The gender gap in higher education
Like many developing countries, there is a wide gender gap when it comes to higher
education. Whilst there are no real problems of access to primary education, the
trend towards fewer girls in education starts to appear at secondary school level
and accelerates markedly in institutions of higher learning. This problem was historically
quite pronounced but there has been significant improvement over the last 15 -20
years. Among adults, 1.1% of the male population have completed higher education.
The proportion among women is less than a fifth of that at 0.2%.

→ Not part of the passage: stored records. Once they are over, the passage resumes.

(** [search] returns the leftmost match. *)
Lemma search_from_leftmost (r : re) (s : bytes) :
  forall i m pre w rest g g',
    search_from r s i = Some m ->
    s = pre ++ w ++ rest -> matches r w rest g g' ->
    m_start m <= i + length pre.
Proof.
  induction s as [|c s IH]; intros i m pre w rest g g' H Hs Hm; simpl in H.
  - destruct (match_here r [] i) as [m'|] eqn:E; [|discriminate].
    injection H as ->.
    apply match_here_sound in E as (w0 & r0 & g0 & Hs0 & Hm0 & ->).
      simpl. lia.
  - destruct (match_here r (c :: s) i) as [m'|] eqn:E.
    + injection H as ->.
      apply match_here_sound in E as (w0 & r0 & g0 & Hs0 & Hm0 & ->).
      simpl. lia.
    + destruct pre as [|d pre].
      * exfalso. simpl in Hs. unfold match_here in E. rewrite Hs in E.
        revert E. eapply run_complete; eauto. discriminate.
      * simpl in Hs. injection Hs as _ Hs.
        pose proof (IH (S i) m pre w rest g g' H Hs Hm). simpl. lia.
Qed.

(** Without an egg marker the name is the first token, lowered, cut where
    its first comparison operator starts; a token without an operator is
    the name as it is. *)
Theorem name_cut_at_first_operator (v : bytes) :
  contains egg1 v = false -> contains egg2 v = false ->
  take_while not_sep (lower v) <> [] ->
  exists n rest,
    name_of v = Ok n /\
    take_while not_sep (lower v) = n ++ rest /\
    (rest = [] \/
     exists op rest', In op comparison_operators /\ rest = op ++ rest') /\
    (forall pre op rest',
        In op comparison_operators ->
        take_while not_sep (lower v) = pre ++ op ++ rest' ->
        length n <= length pre).
Proof.
  intros H1 H2 Hne. unfold name_of. rewrite H1, H2.
  destruct (until_sep_token _ Hne) as (m & -> & ->).
  remember (take_while not_sep (lower v)) as t.
  destruct (search UNTIL_COMPARISON t) as [m'|] eqn:E.
  - unfold search in E.
    pose proof (search_from_sound _ _ _ E)
      as (pre0 & w0 & rest0 & g0 & Ht & Hm & Hm').
    exists pre0, (w0 ++ rest0).
    assert (Hstart : m_start m' = length pre0) by (rewrite Hm'; reflexivity).
    rewrite Hstart. repeat split; auto.
    + rewrite Ht at 1.
      now rewrite firstn_app, firstn_all, Nat.sub_diag, app_nil_r.
    + right. exists w0, rest0. split; auto.
      eapply comparison_matches; eauto.
    + intros pre op rest' Hop Hdec.
      pose proof (@search_from_leftmost UNTIL_COMPARISON t 0 m' pre op rest'
                    None None E Hdec
                    (@comparison_matches_conv op rest' None Hop)) as Hle.
      rewrite Hstart in Hle. simpl in Hle. exact Hle.
  - exists t, []. rewrite app_nil_r. repeat split; auto.
    intros pre op rest' Hop Hdec. exfalso.
    unfold search in E. revert E. rewrite Hdec.
    eapply search_from_complete.
    apply (@comparison_matches_conv op rest' None Hop).
Qed.

Lemma name_cut_at_first_operator_witness :
  exists n rest,
    name_of (b "C-a>=1;python_version>=3.6\n") = Ok n /\
    take_while not_sep (lower (b "C-a>=1;python_version>=3.6\n"))
    = n ++ rest /\
    (rest = [] \/
     exists op rest', In op comparison_operators /\ rest = op ++ rest') /\
    (forall pre op rest',
        In op comparison_operators ->
        take_while not_sep (lower (b "C-a>=1;python_version>=3.6\n"))
        = pre ++ op ++ rest' ->
        length n <= length pre).
Proof.
  apply (@name_cut_at_first_operator (b "C-a>=1;python_version>=3.6\n"));
    try by_run.
  vm_compute. discriminate.
Defined.

Lemma partition_last_incl (sep s : bytes) : incl (partition_last sep s) s.
Proof.
  induction s as [|c s IH]; simpl.
  - destruct (startswith sep []); [|intros x []].
    intros x Hx. destruct sep; simpl in Hx; exact Hx.
  - destruct (startswith sep (c :: s)).
    + intros x Hx.
      rewrite <- (firstn_skipn (length sep) (c :: s)).
      apply in_or_app. now right.
    + intros x Hx. right. now apply IH.
Qed.

Lemma firstn_incl {A} (n : nat) (l : list A) : incl (firstn n l) l.
Proof.
  intros x Hx. rewrite <- (firstn_skipn n l). apply in_or_app. now left.
Qed.

Lemma skipn_incl {A} (n : nat) (l : list A) : incl (skipn n l) l.
Proof.
  intros x Hx. rewrite <- (firstn_skipn n l). apply in_or_app. now right.
Qed.

Lemma lower_no_upper (s : bytes) : forallb no_upper (lower s) = true.
Proof.
  unfold lower. induction s as [|c s IH]; simpl; auto.
  rewrite IH, andb_true_r. destruct c; reflexivity.
Qed.

(** A name never holds an upper-case ASCII letter: the sort does not tell
    [Django] from [django]. *)
Theorem name_is_lowercase (v n : bytes) :
  name_of v = Ok n -> forallb no_upper n = true.
Proof.
  intros Hn.
  assert (Hincl : incl n (lower v)).
  { unfold name_of in Hn.
    destruct (contains egg1 v).
    { injection Hn as <-. apply partition_last_incl. }
    destruct (contains egg2 v).
    { injection Hn as <-. apply partition_last_incl. }
    destruct (rmatch UNTIL_SEP (lower v)) as [m|]; [|discriminate].
    assert (Hg : incl (group0 (lower v) m) (lower v)).
    { unfold group0. eapply incl_tran; [apply firstn_incl | apply skipn_incl]. }
    destruct (search UNTIL_COMPARISON (group0 (lower v) m)) as [m'|];
      injection Hn as <-; auto.
    eapply incl_tran; [apply firstn_incl | exact Hg]. }
  apply forallb_forall. intros c Hc.
  pose proof (lower_no_upper v) as Hl. rewrite forallb_forall in Hl. auto.
Qed.

Lemma name_is_lowercase_witness :
  forallb no_upper (b "pymysql") = true.
Proof.
  apply (@name_is_lowercase (b "PyMySQL\n") (b "pymysql")). by_run.
Defined.

(** ** The run, continued *)

(** Every line of the file a run leaves ends with a newline: the output
    never ends in an unfinished line. *)
Theorem output_lines_terminated
        (f : bytes) (rv : bool) (ret : nat) (evs : list event) :
  fix_requirements f rv = Ok (ret, evs) -> is_blank f = false ->
  Forall terminated (readlines (content_after f evs)).
Proof.
  intros H Hb.
  destruct (output_lines _ _ H Hb) as (out & _ & _ & Hi & ->).
  pose proof (lines_of_terminated f) as HL. rewrite Forall_forall in HL.
  apply Forall_forall. intros x Hx. apply Hi in Hx as [<-|Hx]; auto.
  apply marker_terminated.
Qed.

Lemma output_lines_terminated_witness :
  Forall terminated (readlines (b "a\nb\nc\n")).
Proof.
  apply (@output_lines_terminated (b "a\nc\nb") false FAIL
           [Seek 0; Write (b "a\nb\nc\n"); Truncate]); by_run.
Defined.

(** Without [require_version] a run prints nothing, and it returns FAIL
    exactly when it changed the file. *)
Theorem quiet_without_require_version
        (f : bytes) (ret : nat) (evs : list event) :
  fix_requirements f false = Ok (ret, evs) ->
  printed evs = [] /\
  (ret = PASS \/ ret = FAIL) /\
  (ret = FAIL <-> content_after f evs <> f).
Proof.
  intros H.
  apply fix_requirements_inv in H
    as [(_ & -> & ->)|(_ & after & missing & Hc & -> & ->)].
  - repeat split; auto; [discriminate|].
    intros Hn. exfalso. apply Hn. reflexivity.
  - apply corrected_no_report in Hc. subst missing. simpl.
    destruct (bytes_eqb f after) eqn:E.
    + repeat split; auto; [discriminate|].
      intros Hn. exfalso. apply Hn. reflexivity.
    + apply bytes_eqb_neq in E. unfold content_after.
      rewrite rewrite_content. repeat split; auto; try congruence.
Qed.

Lemma quiet_without_require_version_witness :
  printed [Seek 0; Write (b "bar\nfoo\n"); Truncate] = [] /\
  (FAIL = PASS \/ FAIL = FAIL) /\
  (FAIL = FAIL <-> b "bar\nfoo\n" <> b "foo\nbar\n").
Proof.
  apply (@quiet_without_require_version (b "foo\nbar\n") FAIL
           [Seek 0; Write (b "bar\nfoo\n"); Truncate]). by_run.
Defined.

Lemma lstrip_all (p : byte -> bool) (s : bytes) :
  forallb p s = true -> lstrip_with p s = [].
Proof.
  induction s as [|c s IH]; simpl; auto.
  intros H. apply andb_true_iff in H as [Hc Hs]. rewrite Hc. auto.
Qed.

Lemma lstrip_split (p : byte -> bool) (s : bytes) :
  exists pre, s = pre ++ lstrip_with p s /\ forallb p pre = true /\
              match lstrip_with p s with
              | [] => True
              | c :: _ => p c = false
              end.
Proof.
  induction s as [|c s (pre & Hs & Hp & Hh)]; simpl.
  - exists []. auto.
  - destruct (p c) eqn:E.
    + exists (c :: pre). simpl. rewrite E, Hp. repeat split; auto.
      now rewrite <- Hs.
    + exists []. auto.
Qed.

Lemma is_blank_iff (s : bytes) : is_blank s = true <-> forallb isspace s = true.
Proof.
  unfold is_blank, strip, rstrip, rstrip_with, lstrip. split.
  - intros H. apply bytes_eqb_eq in H.
    destruct (lstrip_split isspace s) as (pre & Hs & Hp & Hh).
    remember (lstrip_with isspace s) as t.
    assert (Ht : lstrip_with isspace (rev t) = []).
    { rewrite <- (rev_involutive (lstrip_with isspace (rev t))), H.
      reflexivity. }
    destruct (lstrip_split isspace (rev t)) as (pre' & Hs' & Hp' & _).
    rewrite Ht, app_nil_r in Hs'.
    assert (Hall : forallb isspace t = true).
    { apply forallb_forall. intros c Hc. rewrite forallb_forall in Hp'.
      apply Hp'. rewrite <- Hs'. now apply in_rev in Hc. }
    rewrite Hs, forallb_app, Hp, Hall. reflexivity.
  - intros H. rewrite (lstrip_all _ _ H). reflexivity.
Qed.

This historical skew in access is getting rapidly corrected. As of 2006, 32% of students
in universities and other institutions of higher learning were female, still inequitable
but a marked improvement from before. At a post-graduate level, the problem remains
more pronounced with only 21% and 19% of Masters and PhD students in public universities
being women. Interestingly, the proportion in private universities is higher though
still far off the expected 50%.
The overall enrolment in higher education in Tanzania is still far below that of
many countries in the world, even including countries with similar economic abilities
such as neighbouring Uganda or Trinidad and Tobago in the Caribbean. The chart below
is demonstrative (hover to see larger image)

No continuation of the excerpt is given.